1. The field of the invention

[0001] The device described herein generally relates to the production of oil and gas. More specifically, the present invention relates to a system and method for deploying a casing annulus remediation system.

2. Description of Related Art

[0002] Hydrocarbon producing wellbores have casing that lines the wellbore and the production pipe suspended within the casing. Some wellbores may use several well casings of different diameters concentrically arranged in the wellbore. In some cases, a casing string can develop a leak and thereby pressurize an annulus between the leaking casing string and the adjacent casing. Other sources of leakage include tubing, gaskets, wellhead gaskets, and defective casing-cement bonding.

[0003] Pressure in the annulus can be controlled by introducing a fluid with a high specific gravity into the annulus, thereby isolating the wellhead from the pressure. In addition to supplying fluid directly to the top of the annulus through a wellhead, hydraulic tubing systems have been used to inject fluid into the pressurized annulus. The hose generally includes a nozzle element lowered near the bottom of the annulus where the fluid is released from the hose. Typically, the hose is stored on a drum from which it is rolled out, and then introduced through an entrance in the wellhead. The lower end of the hose will often include a series of articulated weights connected in series.

SUMMARY OF THE INVENTION

[0004] The device discussed herein includes a casing annulus relief hose assembly with a hose having an inlet in selective fluid communication

with a fluid supply and an outlet connected to a nozzle. On the nozzle is an insertion tip to facilitate insertion and recovery of the tubing assembly into and out of an annulus in a wellhead assembly. The insertion tip has an outer annular flexible housing which is coaxially attached to the nozzle and spherical weight members arranged in series in the housing. A cable extends coaxially from a downstream end of the nozzle and through each weight section.

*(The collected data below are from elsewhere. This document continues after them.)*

(** X28: Two [CAMBIO_ESTADO] frames, for the same file or for different
    ones, that each get a render of their own can arrive in either order:
    the list and the three counters end the same.  When both are appended
    before one render, only the later one is applied: the earlier one is
    in the log, but its file is not removed (it stays listed when it was
    listed and is another file) and the counters move once, as for the
    later frame alone; so for batched frames the order of arrival
    matters. *)
Theorem cambio_estado_commute_with_own_render (c1 c2 : Mensaje) (w : Mundo) :
  tipo c1 = "CAMBIO_ESTADO" ->
  tipo c2 = "CAMBIO_ESTADO" ->
  (archivos (entregarLote [c2] (entregarLote [c1] w))
   = archivos (entregarLote [c1] (entregarLote [c2] w))
   /\ stats (entregarLote [c2] (entregarLote [c1] w))
      = stats (entregarLote [c1] (entregarLote [c2] w)))
  /\ mensajes (entregarLote [c1; c2] w) = mensajes w ++ [c1; c2]
  /\ archivos (entregarLote [c1; c2] w)
     = filter (fun a => negb (id_eqb (id a) (id (archivo c2)))) (archivos w)
  /\ stats (entregarLote [c1; c2] w) = stats (entregarLote [c2] w)
  /\ (id_eqb (id (archivo c1)) (id (archivo c2)) = false ->
      listado (id (archivo c1)) (entregarLote [c1; c2] w)
      = listado (id (archivo c1)) w).
Proof.
  intros H1 H2.
  change (entregarLote [c1] w) with (applyEvent c1 w).
  change (entregarLote [c2] w) with (applyEvent c2 w).
  change (entregarLote [c2] (applyEvent c1 w)) with (applyEvent c2 (applyEvent c1 w)).
  change (entregarLote [c1] (applyEvent c2 w)) with (applyEvent c1 (applyEvent c2 w)).
  change (entregarLote [c1; c2] w) with (applyEvent c2 (agregarMensaje c1 w)).
  destruct (applyEvent_cambio c1 w H1) as (A1 & P1 & Q1 & R1 & _).
  destruct (applyEvent_cambio c2 w H2) as (A2 & P2 & Q2 & R2 & _).
  destruct (applyEvent_cambio c2 (applyEvent c1 w) H2) as (A21 & P21 & Q21 & R21 & _).
  destruct (applyEvent_cambio c1 (applyEvent c2 w) H1) as (A12 & P12 & Q12 & R12 & _).
  destruct (applyEvent_cambio c2 (agregarMensaje c1 w) H2) as (Ab & Pb & Qb & Rb & _).
  cbv zeta in *.
  change (archivos (agregarMensaje c1 w)) with (archivos w) in Ab.
  change (stats (agregarMensaje c1 w)) with (stats w) in Pb, Qb, Rb.
  split; [split|split; [|split; [|split]]].
  - rewrite A21, A12, A1, A2. apply filter_conmuta.
  - destruct (stats (applyEvent c2 (applyEvent c1 w))) as [p q r].
    destruct (stats (applyEvent c1 (applyEvent c2 w))) as [p' q' r'].
    cbn [pendientes procesados rechazados] in *.
    rewrite P1 in P21. rewrite Q1 in Q21. rewrite R1 in R21.
    rewrite P2 in P12. rewrite Q2 in Q12. rewrite R2 in R12.
    f_equal; lia.
  - rewrite applyEvent_eq. cbv zeta.
    destruct (String.eqb (tipo c2) "NUEVO_ARCHIVO");
      [|destruct (String.eqb (tipo c2) "CAMBIO_ESTADO")];
      cbn; now rewrite <- app_assoc.
  - exact Ab.
  - destruct (stats (applyEvent c2 (agregarMensaje c1 w))) as [p q r].
    destruct (stats (applyEvent c2 w)) as [p' q' r'].
    cbn [pendientes procesados rechazados] in *. f_equal; lia.
  - intros Hd. unfold listado. rewrite Ab. now apply listado_filter_otro.
Qed.

(** Files 1 and b-2 listed; the approval of 1 and the rejection of b-2
    arrive before one render: only the rejection is applied, file 1 stays
    listed and [procesados] stays at 0. *)
Lemma cambio_estado_commute_witness :
  let a2 := mkArchivo (IdStr "b-2") "b.xml" "XML" None (Some 3) None None None in
  let r2 := cambioEstado (IdStr "b-2") (Some "RECHAZADO") in
  let w := loadSnapshot [archivo1; a2] mundo0 in
  tipo aprobado1 = "CAMBIO_ESTADO"
  /\ tipo r2 = "CAMBIO_ESTADO"
  /\ stats (entregarLote [r2] (entregarLote [aprobado1] w))
     = stats (entregarLote [aprobado1] (entregarLote [r2] w))
  /\ archivos (entregarLote [aprobado1; r2] w) = [archivo1].
Proof.
  cbv zeta.
  pose proof (cambio_estado_commute_with_own_render aprobado1
                (cambioEstado (IdStr "b-2") (Some "RECHAZADO"))
                (loadSnapshot [archivo1;
                   mkArchivo (IdStr "b-2") "b.xml" "XML" None (Some 3) None None None]
                   mundo0)
                eq_refl eq_refl) as ((_ & Hs) & _ & Ha & _).
  split; [reflexivity|]. split; [reflexivity|]. split; [exact Hs | exact Ha].
Defined.

(** ** The invariants of the store under any batching of the frames *)

(** A delivery either leaves the state alone (a render with no new frame)
    or acts on the list and the counters as one step does, from a state
    with the same list and counters. *)
Lemma entregar_como_paso (e : Entrega) (w : Mundo) :
  entregar e w = w
  \/ exists p w0,
       entregar e w = paso p w0
       /\ archivos w0 = archivos w
       /\ stats w0 = stats w
       /\ (entregaSinRepetidos e -> pasoSinRepetidos p).
Proof.
  destruct e as [[|m0 ms0]|a ap c r|r].
  - now left.
  - right. assert (Hne : m0 :: ms0 <> []) by discriminate.
    destruct (exists_last Hne) as (ms & m & E). rewrite E.
    exists (PasoEvento m), (agregarVarios ms w).
    destruct (agregarVarios_campos ms w) as (_ & Ha & Hs & _).
    cbn [entregar paso pasoSinRepetidos]. rewrite entregarLote_snoc.
    repeat split; assumption.
  - right. exists (PasoComando a ap c r), w. cbn. repeat split.
  - right. exists (PasoCarga r), w. cbn [entregar paso]. repeat split.
    destruct r as [[data|]|err]; cbn; tauto.
Qed.

(** X29: The two invariants of the store hold however the frames are
    batched between renders: from a non-negative pending counter and a
    list with pairwise distinct ids, any run of renders (each after any
    number of appended frames), settled commands and snapshot loads leaves
    the pending counter non-negative and the listed ids pairwise distinct,
    provided each snapshot that resolves with a list has distinct ids
    itself. *)
Theorem store_invariants_under_any_batching (es : list Entrega) (w : Mundo) :
  0 <= pendientes (stats w) ->
  NoDup (ids (archivos w)) ->
  Forall entregaSinRepetidos es ->
  0 <= pendientes (stats (entregas es w))
  /\ NoDup (ids (archivos (entregas es w))).
Proof.
  revert w. induction es as [|e es IH]; intros w Hp Hd Hes; [now split|].
  change (entregas (e :: es) w) with (entregas es (entregar e w)).
  inversion Hes as [|x xs He Hrest]; subst.
  destruct (entregar_como_paso e w) as [E|(p & w0 & E & Ha & Hs & Hsr)].
  - rewrite E. now apply IH.
  - rewrite E. apply IH; [| |exact Hrest].
    + destruct (paso_stats p w0) as ([G|[G|[G|[data G]]]] & _);
        rewrite G, ?Hs; lia.
    + destruct (paso_archivos p w0)
        as [G|[(i & G)|[(a & Hl & G)|[G|(data & Ep & G)]]]]; rewrite G, ?Ha.
      * exact Hd.
      * now apply NoDup_ids_filter.
      * apply NoDup_ids_snoc; [exact Hd|]. apply no_listado_no_in.
        unfold listado in Hl. now rewrite Ha in Hl.
      * constructor.
      * specialize (Hsr He). subst p. exact Hsr.
Qed.

(** Two announcements and an approval appended before one render, then a
    repeated announcement with a render of its own. *)
Lemma store_invariants_witness :
  let es := [ELote [nuevoArchivo archivo1; nuevoArchivo archivo1; aprobado1];
             ELote [nuevoArchivo archivo1]] in
  0 <= pendientes (stats mundo1)
  /\ NoDup (ids (archivos mundo1))
  /\ Forall entregaSinRepetidos es
  /\ NoDup (ids (archivos (entregas es mundo1))).
Proof.
  cbv zeta.
  assert (H0 : 0 <= pendientes (stats mundo1)) by (cbn; lia).
  assert (H1 : NoDup (ids (archivos mundo1))).
  { cbn. constructor; [intros []|constructor]. }
  assert (H2 : Forall entregaSinRepetidos
                 [ELote [nuevoArchivo archivo1; nuevoArchivo archivo1; aprobado1];
                  ELote [nuevoArchivo archivo1]]).
  { constructor; [exact I|]. constructor; [exact I|constructor]. }
  split; [exact H0|]. split; [exact H1|]. split; [exact H2|].
  exact (proj2 (store_invariants_under_any_batching _ mundo1 H0 H1 H2)).
Defined.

[0005] Also discussed is a method which includes remedying an annulus

in a wellhead assembly by providing a flexible hose with a

lower end with a nozzle and an insertion tip comprising loaded balls mounted in line on an elongate flexible member and a flexible housing covering the balls. The method further includes inserting the lower end of the flexible tubing inside a wellhead assembly, and contacting a

surface in the annulus with the insertion tip by lowering the flexible tubing so that the insertion tip bends toward the surface and drops down into the annulus at an edge of the surface thereby directing the lower end of the flexible tubing past the surface and providing a fluid flow through the tubing that exits of the nozzle into the annulus.

BRIEF DESCRIPTION OF THE DRAWINGS

[0006] Some of the features and advantages of the present invention have been indicated, others will appear as the description progresses viewed in connection with the attached drawings, in which:

[0007] Figure 1 is a view of one embodiment of a casing-annulus relief hose assembly in accordance with the present invention.

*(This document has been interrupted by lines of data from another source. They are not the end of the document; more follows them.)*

(** X29: a [charge.success] event whose data names the reference of a
    stored payment is answered with 200, marks that payment ["success"]
    and makes its owner, if stored, premium; the webhook asks for no
    session and checks no signature. *)
Theorem paystack_webhook_charge_success
    (event_data d : gmap string json) (ref : string) (p : Payment) (db : Db) :
  event_data !! "event" = Some (JStr "charge.success") ->
  event_data !! "data" = Some (JObj d) ->
  d !! "reference" = Some (JStr ref) ->
  payment_get_by_reference ref db = Some p ->
  let result := paystack_webhook (Some event_data) db in
  fst result = 200%Z /\
  status_of ref (snd result) = Some "success" /\
  premium_of (payment_user_id p) (snd result) =
    (fun _ => true) <$> premium_of (payment_user_id p) db.
Proof.
  intros Hevent Hdata Href Hp result. subst result.
  unfold paystack_webhook, data_of. rewrite Hevent. cbn [is_str].
  rewrite (proj2 (String.eqb_eq _ _) eq_refl), Hdata, Href, Hp.
  cbn [fst snd]. split; [reflexivity|].
  exact (paid_and_premium ref (Some d) p db Hp).
Qed.

Lemma paystack_webhook_charge_success_witness :
  premium_of 1 (snd (paystack_webhook (Some charge_success_event)
                                       one_payment_db)) = Some true.
Proof.
  refine (proj2 (proj2
    (paystack_webhook_charge_success charge_success_event charge_data
       "HC_1_ab12"
       (new_payment
          (snd (user_create "2024-05-04T08:00:00" "Ada" "ada@example.org"
                            "hash" initial_db))
          "2024-05-04T09:00:00" 1 "HC_1_ab12" 50 "NGN")
       one_payment_db _ _ _ _))); vm_compute; reflexivity.
Defined.

(** * Properties of the tips, alerts and chat handlers *)

Import HealthHandlers.

Section HandlerProperties.

Variable str_float : Q -> string.
Variable json_loads : string -> Py.result json.



End HandlerProperties.

Section HandlerReplies.

Variable str_float : Q -> string.
Variable json_loads : string -> Py.result json.


End HandlerReplies.

(** * bursa_tracker: the dashboard's alert logic and the monitoring engine

    The sources at hand are the React dashboard: the stock card, the
    Dashboard page and lib/utils.js.  Their arithmetic and comparisons are
    JavaScript's, on IEEE 754 binary64 numbers; they are embedded over the
    Corelib specification of binary floating point ([spec_float] at
    precision 53, [emax] 1024), so every definition evaluates to the value
    the browser computes.  The monitoring engine behind the dashboard is
    modelled after them, from its specification.  The properties follow the
    definitions. *)

From Stdlib Require Import ZArith NArith Lia List Bool String Ascii Sorted.
From Stdlib Require Import Decimal DecimalString DecimalN DecimalPos.
From Stdlib Require Import Floats.SpecFloat.
From stdpp Require Import gmap strings list.

Local Open Scope Z_scope.

(** ** JavaScript numbers and the operators the sources use *)

Module JS.

Definition prec : Z := 53.
Definition emax : Z := 1024.

(** A Number is a binary64 value; NaN carries no payload in JavaScript. *)
Definition number : Type := spec_float.

Definition sub : number -> number -> number := SFsub prec emax.
Definition mul : number -> number -> number := SFmul prec emax.
Definition div : number -> number -> number := SFdiv prec emax.

(** The Number nearest to an integer literal ([100], [0], ...). *)
Definition lit (z : Z) : number := binary_normalize prec emax z 0 false.

(** The values a price field of the API's JSON can hold: a number, [null],
    or nothing at all ([undefined] after destructuring). *)
Inductive value :=
| VUndefined
| VNull
| VNum (x : number).

Definition ToNumber (v : value) : number :=
  match v with
  | VUndefined => S754_nan
  | VNull => S754_zero false
  | VNum x => x
  end.

Definition ToBoolean (v : value) : bool :=
  match v with
  | VUndefined | VNull => false
  | VNum (S754_zero _) | VNum S754_nan => false
  | VNum _ => true
  end.

(** Number::lessThan: [None] is the specification's [undefined] (a NaN
    operand). *)
Definition lessThan (x y : number) : option bool :=
  match SFcompare x y with
  | None => None
  | Some Lt => Some true
  | Some _ => Some false
  end.

Definition IsLessThan (a b : value) : option bool :=
  lessThan (ToNumber a) (ToNumber b).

[0008] Figure 2 is a sectional view of the nozzle assembly in fig. 1.

[0009] Figure 3 is a sectional view of a valve assembly for the hose assembly in fig. 1.

[0010] Figure 4 is a partial side sectional view of an embodiment of the hose assembly in fig. 1 in use within a wellhead assembly.

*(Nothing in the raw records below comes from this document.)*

Lemma Forall_is_fin_map {X : Type} (f : X -> complex128) (l : list X) :
  (forall x, is_fin (f x)) -> Forall is_fin (map f l).
Proof. intros H. apply Forall_forall. intros v Hv. apply in_map_iff in Hv.
  destruct Hv as [x [<- _]]. apply H. Qed.

Lemma makeYbus_divisors_finite (baseMVA : R) (branch : list branch_row) :
  Forall is_fin (vadd (astype_complex (col BR_R branch))
                      (smul imag_j (astype_complex (col BR_X branch))))
  /\ Forall is_fin (tap branch)
  /\ Forall is_fin (vconj (tap branch))
  /\ Forall is_fin (vmul (tap branch) (vconj (tap branch)))
  /\ is_fin (of_float baseMVA) /\ is_fin (of_float 2).
Proof.
  assert (Ht : forall b, is_fin (effective_tap b)).
  { intros b. rewrite effective_tap_eq. exact I. }
  repeat split.
  - unfold vadd, smul, astype_complex, col. rewrite !map_map, map2_map.
    apply Forall_is_fin_map. intros b. now rewrite cartesian.
  - rewrite tap_map. now apply Forall_is_fin_map.
  - rewrite tap_map. unfold vconj. rewrite map_map.
    apply Forall_is_fin_map. intros b. now apply is_fin_cconj.
  - rewrite tap_map. unfold vmul, vconj. rewrite map_map, map2_map.
    apply Forall_is_fin_map. intros b. apply is_fin_cmul; [| apply is_fin_cconj]; apply Ht.
Qed.

Lemma cabs_is_fin (v : complex128) : is_fin (cabs v) <-> is_fin v.
Proof. now destruct v. Qed.

End Divisors.

(** ** Inputs that [makeYbus] rejects, and single rows *)

Section MakeYbusHelpers.

Local Open Scope c128_scope.

Lemma forallb_branch_ok_false (nb : nat) (branch : list branch_row) :
  forallb (branch_ok nb) branch = false ->
  forallb (in_range nb) (col F_BUS branch) = false
  \/ forallb (in_range nb) (col T_BUS branch) = false.
Proof.
  unfold col. induction branch as [| b branch IH]; simpl; [discriminate |].
  unfold branch_ok at 1. intros H.
  destruct (in_range nb (F_BUS b)); [| now left].
  destruct (in_range nb (T_BUS b)); [| right; reflexivity].
  simpl in *. now apply IH.
Qed.

Lemma csr_matrix_of_bad_column (vals : list complex128) (i j : list Z) (shp : nat * nat) :
  forallb (in_range (snd shp)) j = false ->
  csr_matrix_of vals (i, j) shp = raise ValueError.
Proof.
  intros H. unfold csr_matrix_of. simpl fst. simpl snd. rewrite H, andb_false_r.
  simpl. now destruct (negb _).
Qed.

Lemma snd_bind_raise {A B : Type} (m : M A) (k : A -> M B) (e : exn) :
  (forall a, snd (k a) = Raise e) -> (forall e', snd m = Raise e' -> e' = e) ->
  snd (bind m k) = Raise e.
Proof.
  intros Hk Hm. unfold bind. destruct (snd m) as [a | e'] eqn:E; simpl.
  - apply Hk.
  - f_equal. now apply Hm.
Qed.

Lemma makeYbus_raises (baseMVA : R) (bus : list bus_row) (branch : list branch_row) :
  forallb (branch_ok (length bus)) branch = false ->
  snd (makeYbus baseMVA bus branch) = Raise ValueError.
Proof.
  intros H. apply forallb_branch_ok_false in H. unfold makeYbus.
  apply snd_bind_raise.
  2:{ intros e'. unfold when, stderr_write, ret.
      destruct (any_ne _ _); simpl; discriminate. }
  intros _.
  destruct (forallb (in_range (length bus)) (col F_BUS branch)) eqn:HF.
  - destruct H as [H | H]; [discriminate |].
    rewrite csr_matrix_of_ok; simpl fst; simpl snd;
      [| unfold astype_complex; now rewrite range_length, length_map, ones_length
       | unfold astype_complex, col; now rewrite !length_map, ones_length
       | apply forallb_in_range_range | assumption ].
    rewrite ?bind_ret_l. now rewrite csr_matrix_of_bad_column.
  - now rewrite csr_matrix_of_bad_column.
Qed.

Lemma rows_entry_row (yf yt : branch_row -> complex128) (branch : list branch_row)
    (k : nat) (b : branch_row) (j : Z) :
  nth_error branch k = Some b ->
  rows_entry yf yt branch (Z.of_nat k) j = row_terms yf yt j b.
Proof.
  intros Hk. unfold rows_entry.
  rewrite (@csum_map_single _ _ _ (Z.of_nat k, b)).
  - cbn [fst snd]. now rewrite Z.eqb_refl.
  - apply enum_NoDup.
  - now apply in_enum_nth_error.
  - intros [k' b'] Hin Hne. cbn [fst snd].
    destruct (Z.eqb_spec k' (Z.of_nat k)) as [-> | Hk']; [| reflexivity].
    elim Hne. f_equal. eapply enum_key_unique; [exact Hin |].
    now apply in_enum_nth_error.
Qed.

End MakeYbusHelpers.

(** ** Branches with zero impedance; the shunt diagonal *)

Section ShortedBranch.

Local Open Scope c128_scope.

Variable b : branch_row.
Hypothesis HR : BR_R b = 0%R.
Hypothesis HX : BR_X b = 0%R.

Lemma series_admittance_short : series_admittance b = NonFin.
Proof. unfold series_admittance. rewrite HR, HX. apply cdiv_0_r. Qed.

Lemma ytt_short : ytt b = NonFin.
Proof. unfold ytt. now rewrite series_admittance_short. Qed.

Lemma yff_short : yff b = NonFin.
Proof. unfold yff. now rewrite ytt_short. Qed.

Lemma yft_short : yft b = NonFin.
Proof. unfold yft. now rewrite series_admittance_short. Qed.

Lemma ytf_short : ytf b = NonFin.
Proof. unfold ytf. now rewrite series_admittance_short. Qed.

End ShortedBranch.

Section MoreEntries.

Local Open Scope c128_scope.

Lemma cadd_NonFin_l (x : complex128) : NonFin + x = NonFin.
Proof. reflexivity. Qed.

Lemma any_ne_from (l : list bus_row) (s k : nat) (r : bus_row) :
  nth_error l k = Some r -> BUS_I r <> Z.of_nat (s + k) ->
  any_ne (map BUS_I l) (map Z.of_nat (seq s (length l))) = true.
Proof.
  unfold any_ne. revert s k. induction l as [| x l IH]; intros s [| k] Hk Hne;
    simpl in *; try discriminate.
  - inversion Hk; subst. rewrite Nat.add_0_r in Hne.
    apply Z.eqb_neq in Hne. now rewrite Hne.
  - apply orb_true_iff. right. apply (IH (S s) k Hk).
    now replace (S s + k)%nat with (s + S k)%nat by lia.
Qed.

(** Some record's bus number differs from its position. *)
Lemma any_ne_bus (bus : list bus_row) (k : nat) (r : bus_row) :
  nth_error bus k = Some r -> BUS_I r <> Z.of_nat k ->
  any_ne (col BUS_I bus) (range (length bus)) = true.
Proof. intros Hk Hne. exact (@any_ne_from bus 0 k r Hk Hne). Qed.

(** A branch with [R = X = 0] makes the entries it feeds non-finite. *)
Lemma Ybus_entry_short (baseMVA : R) (bus : list bus_row) (branch : list branch_row)
    (b : branch_row) :
  In b branch -> BR_R b = 0%R -> BR_X b = 0%R ->
  Ybus_entry baseMVA bus branch (F_BUS b) (F_BUS b) = NonFin.
Proof.
  intros Hin HR HX. unfold Ybus_entry. rewrite csum_NonFin; [reflexivity |].
  apply in_map_iff. exists b. split; [| assumption].
  unfold branch_terms, row_terms. rewrite Z.eqb_refl, yff_short by assumption.
  reflexivity.
Qed.

(** Without branch terms an entry of [Ybus] is the shunt diagonal. *)
Lemma shunt_terms_diag (baseMVA : R) (bus : list bus_row) (i j : Z) :
  csum (map (shunt_term baseMVA i j) (enum bus))
  = Dense.diag (map (shunt baseMVA) bus) i j.
Proof.
  unfold Dense.diag. rewrite length_map.
  destruct (Z.eqb_spec i j) as [<- | Hij]; simpl andb.
  - destruct (in_range (length bus) i) eqn:Hi.
    + pose (d := mk_bus 0 0 0).
      rewrite (@csum_map_single _ _ _ (i, nth (Z.to_nat i) bus d)).
      * unfold shunt_term. cbn [fst snd]. rewrite Z.eqb_refl. simpl andb. unfold ind.
        rewrite (nth_indep _ czero (shunt baseMVA d)).
        -- now rewrite map_nth.
        -- rewrite length_map. unfold in_range in Hi.
           rewrite andb_true_iff, Z.leb_le, Z.ltb_lt in Hi. lia.
      * apply enum_NoDup.
      * now apply in_enum_nth.
      * intros [k r] Hin Hne. unfold shunt_term. cbn [fst snd].
        destruct (Z.eqb_spec k i) as [-> | Hk]; [| reflexivity].
        elim Hne. f_equal. eapply enum_key_unique; [exact Hin |]. now apply in_enum_nth.
    + apply csum_map_zero. intros [k r] Hin. unfold shunt_term. cbn [fst snd].
      destruct (Z.eqb_spec k i) as [-> | Hk]; [| reflexivity].
      apply in_enum_range in Hin. congruence.
  - apply csum_map_zero. intros [k r] Hin. unfold shunt_term. cbn [fst snd].
    destruct (Z.eqb_spec k i) as [-> | Hk]; [| reflexivity].
    destruct (Z.eqb_spec i j); [contradiction | reflexivity].
Qed.

End MoreEntries.

(** ** Branches without phase shift *)

Section TransferTerms.

Local Open Scope c128_scope.

Variable b : branch_row.

(** Equal transfer terms make the contribution of a branch symmetric. *)
Lemma branch_terms_swap (i j : Z) :
  yft b = ytf b -> branch_terms i j b = branch_terms j i b.
Proof.
  intros H. unfold branch_terms, row_terms. rewrite H.
  rewrite <- !ind_add, <- !ind_andb.
  rewrite (andb_comm (F_BUS b =? j)%Z (F_BUS b =? i)%Z).
  rewrite (andb_comm (T_BUS b =? j)%Z (T_BUS b =? i)%Z).
  rewrite (andb_comm (F_BUS b =? j)%Z (T_BUS b =? i)%Z).
  rewrite (andb_comm (T_BUS b =? j)%Z (F_BUS b =? i)%Z).
  apply cadd_swap.
Qed.

(** An out-of-service branch has equal transfer terms: both zero, or both
    non-finite when its impedance is zero. *)
Lemma yft_eq_ytf_out : BR_STATUS b = 0%R -> yft b = ytf b.
Proof.
  intros Hs. destruct (Ceq_dec (BR_R b, BR_X b) C0) as [H0 | H0].
  - pose proof (f_equal Cre H0) as HR. pose proof (f_equal Cim H0) as HX.
    simpl in HR, HX. now rewrite yft_short, ytf_short.
  - now rewrite yft_out, ytf_out.
Qed.

End TransferTerms.

Section NoPhaseShift.

Local Open Scope c128_scope.

Variable b : branch_row.
Hypothesis Hshift : SHIFT b = 0%R.

Lemma effective_tap_unshifted : effective_tap b = of_float (tap_magnitude b).
Proof.
  rewrite effective_tap_eq, Hshift. unfold of_float. f_equal.
  replace (0 * PI / 180)%R with 0%R by field. rewrite cos_0, sin_0.
  apply C_eq; simpl; ring.
Qed.

Lemma cconj_of_float (x : R) : cconj (of_float x) = of_float x.
Proof. unfold of_float. simpl. f_equal. apply C_eq; simpl; ring. Qed.

Lemma yft_eq_ytf : yft b = ytf b.
Proof. unfold yft, ytf. now rewrite effective_tap_unshifted, cconj_of_float. Qed.

Lemma branch_terms_sym (i j : Z) : branch_terms i j b = branch_terms j i b.
Proof. apply branch_terms_swap. apply yft_eq_ytf. Qed.

(** Nominal tap: the field holds 1, or 0 for which 1 is substituted. *)
Hypothesis Htap : TAP b = 1%R \/ TAP b = 0%R.

Lemma tap_magnitude_nominal : tap_magnitude b = 1%R.
Proof.
  unfold tap_magnitude. destruct (Req_dec_T (TAP b) 0) as [H0 | H0]; [reflexivity |].
  destruct Htap; [assumption | contradiction].
Qed.

Lemma effective_tap_nominal : effective_tap b = cone.
Proof. now rewrite effective_tap_unshifted, tap_magnitude_nominal. Qed.

Lemma cone_sq : cone * cconj cone = cone.
Proof. unfold cone. simpl. f_equal. apply C_eq; simpl; ring. Qed.

Lemma yff_nominal : yff b = ytt b.
Proof. unfold yff. now rewrite effective_tap_nominal, cone_sq, cdiv_1_r. Qed.

Lemma yft_nominal : yft b = - series_admittance b.
Proof.
  unfold yft. rewrite effective_tap_nominal.
  change (cconj cone) with (cconj (of_float 1)). rewrite cconj_of_float.
  apply cdiv_1_r.
Qed.

Lemma ytf_nominal : ytf b = - series_admittance b.
Proof. unfold ytf. rewrite effective_tap_nominal. apply cdiv_1_r. Qed.

End NoPhaseShift.

Section Symmetry.

Lemma shunt_term_sym (baseMVA : R) (i j : Z) (kr : Z * bus_row) :
  shunt_term baseMVA i j kr = shunt_term baseMVA j i kr.
Proof. unfold shunt_term. now rewrite andb_comm. Qed.

Lemma Ybus_entry_sym (baseMVA : R) (bus : list bus_row) (branch : list branch_row)
    (i j : Z) :
  (forall b, In b branch -> BR_STATUS b = 0%R \/ SHIFT b = 0%R) ->
  Ybus_entry baseMVA bus branch i j = Ybus_entry baseMVA bus branch j i.
Proof.
  intros H. unfold Ybus_entry. f_equal.
  - apply csum_map_ext_in. intros b Hb. apply branch_terms_swap.
    destruct (H b Hb) as [Hs | Hs]; [now apply yft_eq_ytf_out | now apply yft_eq_ytf].
  - apply csum_map_ext_in. intros kr _. apply shunt_term_sym.
Qed.

End Symmetry.

(** ** Appending a branch *)

Section AppendBranch.

Local Open Scope c128_scope.

Lemma combine_snoc {A B : Type} (a : list A) (l : list B) (x : A) (y : B) :
  length a = length l -> combine (a ++ [x]) (l ++ [y]) = combine a l ++ [(x, y)].
Proof.
  revert l. induction a as [| u a IH]; intros [| v l] H; simpl in *; try discriminate.
  - reflexivity.
  - f_equal. apply IH. congruence.
Qed.

Lemma enum_snoc {A : Type} (l : list A) (x : A) :
  enum (l ++ [x]) = enum l ++ [(Z.of_nat (length l), x)].
Proof.
  unfold enum, range. rewrite length_app. simpl length. rewrite Nat.add_1_r.
  rewrite seq_S, map_app. simpl. apply combine_snoc.
  now rewrite length_map, length_seq.
Qed.

Lemma csum_snoc {X : Type} (f : X -> complex128) (l : list X) (x : X) :
  csum (map f (l ++ [x])) = csum (map f l) + f x.
Proof.
  rewrite map_app, csum_app. simpl map. now rewrite csum_cons, cadd_0_r.
Qed.

Lemma Ybus_entry_snoc (baseMVA : R) (bus : list bus_row) (branch : list branch_row)
    (b : branch_row) (i j : Z) :
  Ybus_entry baseMVA bus (branch ++ [b]) i j
  = Ybus_entry baseMVA bus branch i j + branch_terms i j b.
Proof.
  unfold Ybus_entry. rewrite csum_snoc.
  rewrite <- !cadd_assoc. f_equal. apply cadd_comm.
Qed.

Lemma rows_entry_snoc (yf yt : branch_row -> complex128) (branch : list branch_row)
    (b : branch_row) (i j : Z) :
  rows_entry yf yt (branch ++ [b]) i j
  = rows_entry yf yt branch i j
    + ind (Z.of_nat (length branch) =? i)%Z (row_terms yf yt j b).
Proof. unfold rows_entry. rewrite enum_snoc. now rewrite csum_snoc. Qed.

Lemma rows_entry_beyond (yf yt : branch_row -> complex128) (branch : list branch_row)
    (i j : Z) :
  in_range (length branch) i = false -> rows_entry yf yt branch i j = czero.
Proof.
  intros Hi. unfold rows_entry. apply csum_map_zero. intros [k b] Hin. cbn [fst snd].
  destruct (Z.eqb_spec k i) as [-> | Hk]; [| reflexivity].
  apply in_enum_range in Hin. congruence.
Qed.

Lemma forallb_snoc {A : Type} (p : A -> bool) (l : list A) (x : A) :
  forallb p (l ++ [x]) = true -> forallb p l = true /\ p x = true.
Proof.
  rewrite forallb_app. simpl. rewrite andb_true_r. apply andb_true_iff.
Qed.

End AppendBranch.

(** ** Running [dSbus_dV] *)

Section RunDSbus.

Local Open Scope c128_scope.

[0011] Figures 5A-5C are schematic illustrations of an example of one end of the tubing assembly sliding past an edge in an annulus.

[0012] As the invention will be described in connection with the preferred embodiments, it should be understood that it is not intended to limit the invention to that embodiment. Rather, it is intended to cover all alternatives, modifications and equivalents that may be included within the spirit and scope of the invention as defined by the appended claims.

DETAILED DESCRIPTION OF THE INVENTION

[0013] The present invention will now be described more fully hereinafter with reference to the attached drawings in which embodiments of the invention are shown. However, this invention may be embodied in many different forms and should not be considered limited to the illustrated embodiments presented herein; instead, these embodiments are provided so that this discussion will be comprehensive and complete, and will completely cover the area of the invention for those skilled in the field. Like numbers refer to like items throughout.

[0014] Shown in a side view in fig. 1 is an exemplary embodiment of a portion of a casing annulus recovery (CAR) tubing assembly 20 for use in a wellbore assembly. The portion of the CAR hose assembly 20 shown in FIG. 1 includes a lower end with a flexible hose 22 having a fitting 24 mounted on the end of the hose 22. Now with reference to FIG. 2, the portion of CAR hose assembly 20 in FIG. 1 illustrated in a side sectional view at 90° from the view in fig. 1. The equipment 24 includes an annular body 26 having an outer and inner diameter which both increase and decrease at transition points along the length of the body 26. An upstream end of the body 26 forms a fluid inlet 28 shown inserted within the lower end of the tubing 22. Adjacent fluid inlet 28, the outer diameter of body 26 extends radially outwards to form shoulder 29 which contacts the lower termination end of hose 22.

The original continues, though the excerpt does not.